• _Activity_:
This task calls for copying every line of the records that includes the word "rest".

[Opening Excerpted records section]

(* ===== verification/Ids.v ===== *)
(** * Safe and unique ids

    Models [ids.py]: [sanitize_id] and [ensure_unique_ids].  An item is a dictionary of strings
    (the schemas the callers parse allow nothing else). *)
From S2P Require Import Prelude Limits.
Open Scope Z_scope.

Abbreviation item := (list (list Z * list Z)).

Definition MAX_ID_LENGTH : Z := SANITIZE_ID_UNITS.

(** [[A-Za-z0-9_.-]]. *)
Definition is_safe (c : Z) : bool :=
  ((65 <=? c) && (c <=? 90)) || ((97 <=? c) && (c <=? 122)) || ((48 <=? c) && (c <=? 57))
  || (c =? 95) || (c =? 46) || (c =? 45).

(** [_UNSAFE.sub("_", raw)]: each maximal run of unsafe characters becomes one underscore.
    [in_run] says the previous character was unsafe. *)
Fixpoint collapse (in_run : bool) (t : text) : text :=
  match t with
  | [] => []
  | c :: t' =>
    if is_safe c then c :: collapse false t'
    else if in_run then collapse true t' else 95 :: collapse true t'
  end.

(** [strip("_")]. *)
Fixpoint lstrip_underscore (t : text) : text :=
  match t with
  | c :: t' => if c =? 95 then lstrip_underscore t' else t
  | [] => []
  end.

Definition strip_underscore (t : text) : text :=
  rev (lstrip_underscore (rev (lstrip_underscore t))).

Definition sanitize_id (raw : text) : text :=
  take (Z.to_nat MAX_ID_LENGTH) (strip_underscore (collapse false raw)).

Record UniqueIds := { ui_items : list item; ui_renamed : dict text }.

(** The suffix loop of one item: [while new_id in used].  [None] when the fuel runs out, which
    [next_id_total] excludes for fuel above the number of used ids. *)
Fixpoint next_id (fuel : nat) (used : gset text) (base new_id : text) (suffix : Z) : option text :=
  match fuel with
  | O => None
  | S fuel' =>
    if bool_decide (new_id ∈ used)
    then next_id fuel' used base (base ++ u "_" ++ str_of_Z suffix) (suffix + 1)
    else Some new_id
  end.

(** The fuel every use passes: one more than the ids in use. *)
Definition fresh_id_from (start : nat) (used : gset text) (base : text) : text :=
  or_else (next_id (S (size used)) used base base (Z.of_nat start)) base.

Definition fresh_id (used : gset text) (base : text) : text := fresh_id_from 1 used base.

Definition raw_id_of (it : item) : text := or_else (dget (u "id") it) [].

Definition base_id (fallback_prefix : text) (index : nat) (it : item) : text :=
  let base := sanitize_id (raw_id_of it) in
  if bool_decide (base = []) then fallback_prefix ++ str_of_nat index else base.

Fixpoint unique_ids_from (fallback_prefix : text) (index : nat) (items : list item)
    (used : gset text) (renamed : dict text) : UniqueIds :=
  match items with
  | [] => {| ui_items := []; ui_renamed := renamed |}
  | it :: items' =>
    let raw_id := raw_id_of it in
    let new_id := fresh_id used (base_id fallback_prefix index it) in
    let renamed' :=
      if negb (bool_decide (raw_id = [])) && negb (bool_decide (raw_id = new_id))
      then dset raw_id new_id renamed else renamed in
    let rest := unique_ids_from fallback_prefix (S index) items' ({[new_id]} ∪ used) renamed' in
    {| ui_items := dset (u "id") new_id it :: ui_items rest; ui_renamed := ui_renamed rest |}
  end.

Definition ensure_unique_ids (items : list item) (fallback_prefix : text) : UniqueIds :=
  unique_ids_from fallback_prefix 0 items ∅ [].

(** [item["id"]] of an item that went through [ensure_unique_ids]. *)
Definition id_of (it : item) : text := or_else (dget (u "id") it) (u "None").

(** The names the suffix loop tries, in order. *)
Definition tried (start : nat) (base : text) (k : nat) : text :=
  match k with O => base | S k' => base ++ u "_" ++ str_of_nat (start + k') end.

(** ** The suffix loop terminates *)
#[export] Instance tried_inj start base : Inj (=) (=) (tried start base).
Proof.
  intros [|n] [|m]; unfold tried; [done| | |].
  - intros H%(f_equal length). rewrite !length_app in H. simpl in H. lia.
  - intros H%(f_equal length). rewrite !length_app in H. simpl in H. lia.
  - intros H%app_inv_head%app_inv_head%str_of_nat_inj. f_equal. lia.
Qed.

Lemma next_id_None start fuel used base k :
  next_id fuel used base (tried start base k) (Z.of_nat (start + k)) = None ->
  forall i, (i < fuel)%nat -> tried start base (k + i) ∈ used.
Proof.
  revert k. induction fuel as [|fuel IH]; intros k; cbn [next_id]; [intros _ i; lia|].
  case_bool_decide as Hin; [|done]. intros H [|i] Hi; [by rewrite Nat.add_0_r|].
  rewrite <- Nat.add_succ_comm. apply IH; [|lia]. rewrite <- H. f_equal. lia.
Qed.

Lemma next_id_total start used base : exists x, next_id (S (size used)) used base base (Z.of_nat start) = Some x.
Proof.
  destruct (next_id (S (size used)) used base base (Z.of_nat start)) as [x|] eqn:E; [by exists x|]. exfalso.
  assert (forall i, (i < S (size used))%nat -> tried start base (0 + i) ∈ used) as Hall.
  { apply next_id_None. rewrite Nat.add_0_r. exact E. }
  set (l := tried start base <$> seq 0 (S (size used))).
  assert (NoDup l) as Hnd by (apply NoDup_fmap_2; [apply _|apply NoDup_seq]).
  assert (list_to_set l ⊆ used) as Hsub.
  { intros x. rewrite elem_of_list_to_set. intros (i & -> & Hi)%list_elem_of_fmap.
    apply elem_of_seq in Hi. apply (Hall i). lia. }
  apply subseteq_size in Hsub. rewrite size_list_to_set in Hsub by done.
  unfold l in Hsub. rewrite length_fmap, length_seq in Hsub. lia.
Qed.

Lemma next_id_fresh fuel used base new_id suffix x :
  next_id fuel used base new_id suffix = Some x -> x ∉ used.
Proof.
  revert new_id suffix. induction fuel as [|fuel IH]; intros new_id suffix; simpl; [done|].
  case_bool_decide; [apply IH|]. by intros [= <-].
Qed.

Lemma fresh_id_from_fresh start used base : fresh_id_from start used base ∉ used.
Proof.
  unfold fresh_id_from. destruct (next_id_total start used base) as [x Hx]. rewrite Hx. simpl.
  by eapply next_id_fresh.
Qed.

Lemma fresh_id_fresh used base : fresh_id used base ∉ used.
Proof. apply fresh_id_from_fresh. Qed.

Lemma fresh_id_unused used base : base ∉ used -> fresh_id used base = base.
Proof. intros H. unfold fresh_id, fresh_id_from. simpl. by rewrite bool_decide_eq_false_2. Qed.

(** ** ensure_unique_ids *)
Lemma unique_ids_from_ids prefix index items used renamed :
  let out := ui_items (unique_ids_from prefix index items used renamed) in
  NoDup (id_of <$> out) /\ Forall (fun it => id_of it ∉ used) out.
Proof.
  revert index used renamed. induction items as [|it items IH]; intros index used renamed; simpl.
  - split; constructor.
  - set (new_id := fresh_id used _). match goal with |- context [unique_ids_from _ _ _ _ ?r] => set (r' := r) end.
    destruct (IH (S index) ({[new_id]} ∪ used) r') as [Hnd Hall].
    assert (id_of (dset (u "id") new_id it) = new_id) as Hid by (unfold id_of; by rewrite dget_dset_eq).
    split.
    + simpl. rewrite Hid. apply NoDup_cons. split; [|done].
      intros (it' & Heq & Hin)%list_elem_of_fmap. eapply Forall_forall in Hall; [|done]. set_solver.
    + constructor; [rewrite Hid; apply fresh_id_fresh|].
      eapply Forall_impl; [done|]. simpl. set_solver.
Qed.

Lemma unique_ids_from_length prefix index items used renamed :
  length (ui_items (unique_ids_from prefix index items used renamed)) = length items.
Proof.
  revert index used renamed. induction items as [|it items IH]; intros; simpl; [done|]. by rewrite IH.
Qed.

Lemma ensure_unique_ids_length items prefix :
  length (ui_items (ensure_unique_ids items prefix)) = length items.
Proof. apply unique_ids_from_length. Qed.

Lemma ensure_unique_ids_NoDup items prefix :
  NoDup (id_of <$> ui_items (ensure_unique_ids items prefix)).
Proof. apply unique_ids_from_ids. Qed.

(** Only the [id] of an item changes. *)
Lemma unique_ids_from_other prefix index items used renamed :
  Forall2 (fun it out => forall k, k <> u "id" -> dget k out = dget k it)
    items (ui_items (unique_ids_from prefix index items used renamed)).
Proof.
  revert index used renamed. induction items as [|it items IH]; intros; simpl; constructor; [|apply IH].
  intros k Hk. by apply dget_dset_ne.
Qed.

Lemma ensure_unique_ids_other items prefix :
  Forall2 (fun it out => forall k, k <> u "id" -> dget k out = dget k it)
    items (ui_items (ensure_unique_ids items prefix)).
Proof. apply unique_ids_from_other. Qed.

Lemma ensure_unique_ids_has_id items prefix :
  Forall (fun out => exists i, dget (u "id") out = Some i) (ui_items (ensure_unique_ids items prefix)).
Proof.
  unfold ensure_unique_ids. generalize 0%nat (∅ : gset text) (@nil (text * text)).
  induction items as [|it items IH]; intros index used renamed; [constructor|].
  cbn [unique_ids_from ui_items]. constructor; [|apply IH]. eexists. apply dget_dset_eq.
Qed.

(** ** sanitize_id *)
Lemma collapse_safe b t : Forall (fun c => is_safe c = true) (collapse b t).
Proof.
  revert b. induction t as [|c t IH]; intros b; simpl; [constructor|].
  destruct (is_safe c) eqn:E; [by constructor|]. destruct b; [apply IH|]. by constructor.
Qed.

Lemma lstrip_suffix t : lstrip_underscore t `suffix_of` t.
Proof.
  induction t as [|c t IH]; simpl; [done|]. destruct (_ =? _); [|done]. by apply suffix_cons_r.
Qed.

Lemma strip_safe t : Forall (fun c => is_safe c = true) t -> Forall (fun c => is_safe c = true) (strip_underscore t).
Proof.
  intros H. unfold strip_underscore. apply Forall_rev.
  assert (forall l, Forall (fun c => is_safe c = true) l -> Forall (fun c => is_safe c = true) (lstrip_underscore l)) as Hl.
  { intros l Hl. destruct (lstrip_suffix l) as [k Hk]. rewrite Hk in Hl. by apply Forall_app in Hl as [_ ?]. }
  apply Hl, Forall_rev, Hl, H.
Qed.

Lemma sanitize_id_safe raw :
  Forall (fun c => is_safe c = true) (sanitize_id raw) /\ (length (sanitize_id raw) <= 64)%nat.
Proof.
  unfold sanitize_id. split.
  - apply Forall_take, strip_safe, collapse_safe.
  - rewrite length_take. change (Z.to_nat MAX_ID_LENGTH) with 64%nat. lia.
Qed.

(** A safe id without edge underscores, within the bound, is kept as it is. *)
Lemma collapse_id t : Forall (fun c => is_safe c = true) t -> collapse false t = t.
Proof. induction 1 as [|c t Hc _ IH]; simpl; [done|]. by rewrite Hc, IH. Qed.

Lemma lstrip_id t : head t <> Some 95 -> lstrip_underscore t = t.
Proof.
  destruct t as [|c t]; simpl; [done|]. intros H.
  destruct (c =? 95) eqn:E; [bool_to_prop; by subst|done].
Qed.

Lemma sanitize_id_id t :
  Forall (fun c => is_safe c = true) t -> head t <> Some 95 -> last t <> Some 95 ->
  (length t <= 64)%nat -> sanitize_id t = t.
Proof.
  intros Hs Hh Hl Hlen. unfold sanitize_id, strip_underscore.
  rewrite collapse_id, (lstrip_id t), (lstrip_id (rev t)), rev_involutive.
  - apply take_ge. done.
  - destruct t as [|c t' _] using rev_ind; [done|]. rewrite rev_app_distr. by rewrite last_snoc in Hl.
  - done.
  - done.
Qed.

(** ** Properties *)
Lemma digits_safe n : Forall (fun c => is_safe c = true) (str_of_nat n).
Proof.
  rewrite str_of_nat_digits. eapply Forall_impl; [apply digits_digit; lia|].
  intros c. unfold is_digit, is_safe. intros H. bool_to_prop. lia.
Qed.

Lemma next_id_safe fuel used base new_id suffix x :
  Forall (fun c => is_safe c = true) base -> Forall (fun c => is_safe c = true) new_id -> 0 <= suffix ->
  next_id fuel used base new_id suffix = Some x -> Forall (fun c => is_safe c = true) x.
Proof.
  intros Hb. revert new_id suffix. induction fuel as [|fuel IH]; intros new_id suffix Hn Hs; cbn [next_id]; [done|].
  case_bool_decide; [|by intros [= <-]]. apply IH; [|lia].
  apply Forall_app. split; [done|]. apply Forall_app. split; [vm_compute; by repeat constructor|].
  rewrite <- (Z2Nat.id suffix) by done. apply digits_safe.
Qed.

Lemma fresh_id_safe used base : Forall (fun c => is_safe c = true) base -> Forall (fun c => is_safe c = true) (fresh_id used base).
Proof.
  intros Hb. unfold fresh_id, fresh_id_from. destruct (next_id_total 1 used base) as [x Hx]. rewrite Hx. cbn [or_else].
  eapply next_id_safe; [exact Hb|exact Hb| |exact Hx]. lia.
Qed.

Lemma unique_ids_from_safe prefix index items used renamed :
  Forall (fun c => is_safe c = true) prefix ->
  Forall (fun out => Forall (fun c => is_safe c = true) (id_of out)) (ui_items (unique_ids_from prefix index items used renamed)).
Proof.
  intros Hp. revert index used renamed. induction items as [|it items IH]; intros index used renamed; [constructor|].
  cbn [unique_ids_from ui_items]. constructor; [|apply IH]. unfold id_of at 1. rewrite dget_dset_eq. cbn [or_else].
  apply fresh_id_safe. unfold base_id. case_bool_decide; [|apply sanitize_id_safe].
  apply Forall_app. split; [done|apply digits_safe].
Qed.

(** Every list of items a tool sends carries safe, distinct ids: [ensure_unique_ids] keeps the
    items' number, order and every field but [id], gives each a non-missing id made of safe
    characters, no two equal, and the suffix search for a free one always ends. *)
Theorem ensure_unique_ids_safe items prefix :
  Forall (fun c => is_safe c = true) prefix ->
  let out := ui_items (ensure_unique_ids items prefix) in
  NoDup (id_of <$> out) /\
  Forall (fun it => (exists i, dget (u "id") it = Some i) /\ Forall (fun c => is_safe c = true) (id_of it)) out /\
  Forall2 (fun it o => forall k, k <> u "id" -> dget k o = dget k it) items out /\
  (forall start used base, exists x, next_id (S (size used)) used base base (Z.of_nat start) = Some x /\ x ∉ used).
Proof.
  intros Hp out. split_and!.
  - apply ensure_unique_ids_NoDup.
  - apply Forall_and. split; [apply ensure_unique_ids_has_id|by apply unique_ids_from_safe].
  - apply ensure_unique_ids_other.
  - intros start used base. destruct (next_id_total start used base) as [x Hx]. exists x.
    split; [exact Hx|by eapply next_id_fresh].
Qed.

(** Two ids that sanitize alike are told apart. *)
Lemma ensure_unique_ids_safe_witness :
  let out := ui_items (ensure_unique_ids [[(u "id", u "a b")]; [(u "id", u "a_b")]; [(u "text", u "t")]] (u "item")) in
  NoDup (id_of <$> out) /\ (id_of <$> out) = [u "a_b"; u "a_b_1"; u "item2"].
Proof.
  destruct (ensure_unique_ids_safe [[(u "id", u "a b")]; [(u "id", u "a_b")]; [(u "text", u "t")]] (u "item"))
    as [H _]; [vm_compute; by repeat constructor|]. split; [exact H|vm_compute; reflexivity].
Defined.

[Closing Excerpted records section]

• _Answer box_:
    let rest := unique_ids_from fallback_prefix (S index) items' ({[new_id]} ∪ used) renamed' in
    {| ui_items := dset (u "id") new_id it :: ui_items rest; ui_renamed := ui_renamed rest |}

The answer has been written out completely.